What is being asked
Using the entries that follow, write out the line containing "e_blinding : CScalar;", the line containing "let SCALAR_BYTES := 32%nat in", and every line between them, exactly and nothing else.

Records for processing below:

(* ===== verification/R1csProof.v ===== *)
(** * Proof encodings (bulletproofs-cycle: r1cs/proof.rs, and the byte formats of
    inner_product_proof.rs and linear_proof.rs)

    The R1CS proof with its encoding, and what the three decoders accept. *)

From Stdlib Require Import ZArith Lia Strings.Byte.
From stdpp Require Import prelude strings.
From S2P Require Import Prelude CoreError Group Algebra TestSupport Cycle BpUtil InnerProduct LinearProof.

Local Open Scope golden_scope.

Section model.
Context `{Cycle}.

Definition ONE_PHASE_COMMITMENTS : byte := x00.
Definition TWO_PHASE_COMMITMENTS : byte := x01.

Record R1CSProof := MkR1CSProof {
  A_I1 : Compressed;
  A_O1 : Compressed;
  S1 : Compressed;
  A_I2 : Compressed;
  A_O2 : Compressed;
  S2 : Compressed;
  T_1 : Compressed;
  T_3 : Compressed;
  T_4 : Compressed;
  T_5 : Compressed;
  T_6 : Compressed;
  t_x : CScalar;
  t_x_blinding : CScalar;
  e_blinding : CScalar;
  ipp_proof : InnerProductProof;
}.

Definition single_phase_wire_len (lg_n : nat) : nat :=
  let VERSION_TAG_BYTES := 1%nat in
  let ONE_PHASE_POINTS := (3 + 5)%nat in
  let SCALARS := 3%nat in
  let SCALAR_BYTES := 32%nat in
  (VERSION_TAG_BYTES + ONE_PHASE_POINTS * COMPRESSED_BYTES + SCALARS * SCALAR_BYTES
   + serialized_size_for_rounds lg_n)%nat.

Definition missing_phase2_commitments (self : R1CSProof) : bool :=
  compressed_is_identity (A_I2 self) && compressed_is_identity (A_O2 self)
  && compressed_is_identity (S2 self).

(** [for p in points { buf.extend_from_slice(compressed_as_bytes(p)) }]. *)
Definition extend_points (buf : list byte) (points : list Compressed) : list byte :=
  foldl (λ buf p, buf ++ compressed_as_bytes p) buf points.

Definition r1cs_to_bytes (self : R1CSProof) : list byte :=
  let buf :=
    if missing_phase2_commitments self then
      extend_points [ONE_PHASE_COMMITMENTS] [A_I1 self; A_O1 self; S1 self]
    else
      extend_points [TWO_PHASE_COMMITMENTS]
        [A_I1 self; A_O1 self; S1 self; A_I2 self; A_O2 self; S2 self] in
  let buf := extend_points buf [T_1 self; T_3 self; T_4 self; T_5 self; T_6 self] in
  let buf := buf ++ scalar_to_canonical (t_x self) in
  let buf := buf ++ scalar_to_canonical (t_x_blinding self) in
  let buf := buf ++ scalar_to_canonical (e_blinding self) in
  buf ++ ipp_to_bytes (ipp_proof self).

(** The closure [next_point]. *)
Definition next_point (s : list byte) : Compressed * list byte :=
  (compressed_from_bytes (take COMPRESSED_BYTES s), drop COMPRESSED_BYTES s).

Definition r1cs_from_bytes (slice : list byte) : result R1CSError R1CSProof :=
  match slice with
  | [] => Err R1CSFormatError
  | version :: slice =>
      '(phase1_points, has_phase2) ←
        (if Byte.eqb version ONE_PHASE_COMMITMENTS then Ok (3%nat, false)
         else if Byte.eqb version TWO_PHASE_COMMITMENTS then Ok (6%nat, true)
         else Err R1CSFormatError);
      let points_needed := (phase1_points + 5)%nat in
      let scalar_bytes := (3 * 32)%nat in
      let min_body := (points_needed * COMPRESSED_BYTES + scalar_bytes)%nat in
      if Nat.ltb (length slice) min_body then Err R1CSFormatError
      else
        let '(A_I1, slice) := next_point slice in
        let '(A_O1, slice) := next_point slice in
        let '(S1, slice) := next_point slice in
        let '(A_I2, A_O2, S2, slice) :=
          if (has_phase2 : bool) then
            let '(A_I2, slice) := next_point slice in
            let '(A_O2, slice) := next_point slice in
            let '(S2, slice) := next_point slice in
            (A_I2, A_O2, S2, slice)
          else (compressed_identity, compressed_identity, compressed_identity, slice) in
        let '(T_1, slice) := next_point slice in
        let '(T_3, slice) := next_point slice in
        let '(T_4, slice) := next_point slice in
        let '(T_5, slice) := next_point slice in
        let '(T_6, slice) := next_point slice in
        t_x ← ok_or R1CSFormatError (scalar_from_canonical (read32 slice));
        t_x_blinding ← ok_or R1CSFormatError (scalar_from_canonical (read32 (drop 32 slice)));
        e_blinding ← ok_or R1CSFormatError (scalar_from_canonical (read32 (drop 64 slice)));
        let slice := drop 96 slice in
        ipp_proof ← map_err (λ _, R1CSFormatError) (ipp_from_bytes slice);
        Ok (MkR1CSProof A_I1 A_O1 S1 A_I2 A_O2 S2 T_1 T_3 T_4 T_5 T_6 t_x t_x_blinding e_blinding
              ipp_proof)
  end.
End model.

End of Records for processing.

Answer space
  e_blinding : CScalar;
  ipp_proof : InnerProductProof;
}.

Definition single_phase_wire_len (lg_n : nat) : nat :=
  let VERSION_TAG_BYTES := 1%nat in
  let ONE_PHASE_POINTS := (3 + 5)%nat in
  let SCALARS := 3%nat in
  let SCALAR_BYTES := 32%nat in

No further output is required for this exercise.